The idea that constancy precedes grouping of the vocoder’s bands is also consistent with the difficulties encountered by users of cochlear implants when they are in cocktail-party situations; the grouping of the bands is largely of the type that comes after constancy, and so the factors responsible for this grouping are of limited utility in segregating sources (Nelson et al., 2003; Qin and Oxenham, 2003; Stickney et al. 2004).
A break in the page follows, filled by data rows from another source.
(** ** [activate_free] *)
Lemma activate_free_cases m :
  activate_free m = m \/
  exists i b, buffers_ m !! i = Some b /\ state b = kFree /\
    activate_free m = set_buffers m (<[i := set_state kActive b]> (buffers_ m)) (queued_buffers_ m) (Some i).
Proof.
  unfold activate_free. destruct (list_find _ _) as [[i b]|] eqn:E; [|by left].
  right. exists i, b. apply list_find_Some in E as (? & ? & _). done.
Qed.

(** The fields other than the ring and the stop flag. *)
Definition same_rest (m m' : Manager) : Prop :=
  options_ m' = options_ m /\ next_commit_sequence_ m' = next_commit_sequence_ m /\
  pending_ m' = pending_ m /\ running_flushes_ m' = running_flushes_ m /\
  fatal_error_ m' = fatal_error_ m.

#[export] Instance same_rest_refl : Reflexive same_rest.
Proof. by intros m. Qed.
#[export] Instance same_rest_trans : Transitive same_rest.
Proof. unfold same_rest. intros a b c H H'. destruct_and!. split_and!; congruence. Qed.

Lemma activate_free_rest m : same_rest m (activate_free m).
Proof. destruct (activate_free_cases m) as [->|(i & b & _ & _ & ->)]; done. Qed.

Lemma activate_free_records m i : records_at (activate_free m) i = records_at m i.
Proof.
  destruct (activate_free_cases m) as [->|(j & b & Hj & _ & ->)]; [done|].
  by apply (records_at_insert m _ _ _ _ b).
Qed.

Lemma activate_free_queued m : queued_buffers_ (activate_free m) = queued_buffers_ m.
Proof. by destruct (activate_free_cases m) as [->|(j & b & Hj & _ & ->)]. Qed.
(** Not the last reference. *)
Lemma version_unref_shared s own nb v x :
  inv s (DVersion v :: own) nb -> versions s !! v = Some x -> 1 < refs_ x ->
  inv (set_versions s (<[v := mkVersion (refs_ x - 1) (l0_filemetas_ x)]> (versions s))) own nb.
Proof.
  intros [I1 I2 I3 I4 I5 I6 I7] Hv Hx. split; cbn [set_versions views versions links files]; try done.
  - intros d. specialize (I1 d). rewrite cnt_app, held_cnt, ?cnt_cons in *.
    cbn [set_versions current_ sv_ readers views versions drops].
    rewrite (cnt_tokens_update _ _ _ x) by done. unfold version_tokens at 2 3. cbn [l0_filemetas_].
    destruct d as [w|u|g|t|u]; [..|rewrite (unlink_ext s) by (try done; by apply (insert_None_iff _ _ x)); count];
      cbn [refcount set_versions files views versions tables links] in *; count.
    + rewrite lookup_insert_eq in *. rewrite Hv in I1. cbn in *. lia.
    + rewrite lookup_insert_ne by congruence. lia.
  - by eapply own_views.
  - intros u y [[<- <-]|[Hne Hu]]%lookup_insert_Some; [cbn; left; lia|by apply I3].
  - intros u [Hu|Hu]%lookup_insert_is_Some'; [subst u|]; apply I5; eauto.
  - intros u Hu. destruct (I7 u Hu) as (? & ? & ?). split_and!; [done| |done]. apply lookup_insert_is_Some'. by right.
Qed.

(** The last reference: the version gives up its files and leaves the list. *)
Lemma version_unref_last s own nb v x :
  inv s (DVersion v :: own) nb -> versions s !! v = Some x -> refs_ x = 1 -> nb <> Some v ->
  inv (push (set_versions s (delete v (versions s))) (map DFile (l0_filemetas_ x) ++ [DUnlink v])) own nb.
Proof.
  intros [I1 I2 I3 I4 I5 I6 I7] Hv Hx Hnb. destruct (I5 v) as [Hv0 Hlv]; [eauto|].
  split; cbn [set_versions set_drops push views versions links files]; try done.
  - intros d. specialize (I1 d). rewrite cnt_app, held_cnt, ?cnt_cons in *.
    cbn [set_versions set_drops push current_ sv_ readers views versions drops]. rewrite !cnt_app.
    rewrite (cnt_tokens_delete _ _ _ x) by done. unfold version_tokens at 2. rewrite cnt_cons, cnt_nil.
    destruct d as [w|u|g|t|u]; cbn [refcount set_versions set_drops push files views versions tables links] in *.
    + count.
    + count; [rewrite lookup_delete_eq, Hv in *; cbn in *; lia|rewrite lookup_delete_ne by congruence; lia].
    + count.
    + count.
    + destruct (decide (u = v)) as [->|].
      * rewrite (decide_False (P := v <> 0%nat /\ _)) in I1 by (rewrite Hv; naive_solver).
        rewrite (decide_True (P := v <> 0%nat /\ _)) by (by rewrite lookup_delete_eq).
        rewrite (decide_False (P := DVersion v = _)) in I1 by done. rewrite decide_True by done. lia.
      * rewrite lookup_delete_ne by done. count.
  - by eapply own_views.
  - intros u y [Hne Hu]%lookup_delete_Some. by apply I3.
  - intros u [y [Hne Hu]%lookup_delete_Some]. apply I5. eauto.
  - intros u Hu. destruct (I7 u Hu) as (? & [y Hy] & ?). split_and!; [done| |done]. exists y.
    rewrite lookup_delete_ne by congruence. done.
Qed.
A related finding is that interactions between reverberation effects and masking effects are less apparent with vocoder simulations than they are with unprocessed speech (Poissant et al., 2006). This result-pattern seems to come about through the progressive scrambling of the fine-structure segregation cues as reverberation increases in unprocessed speech, which does not occur in vocoder simulations where these 'primitive' segregation cues are much less prevalent.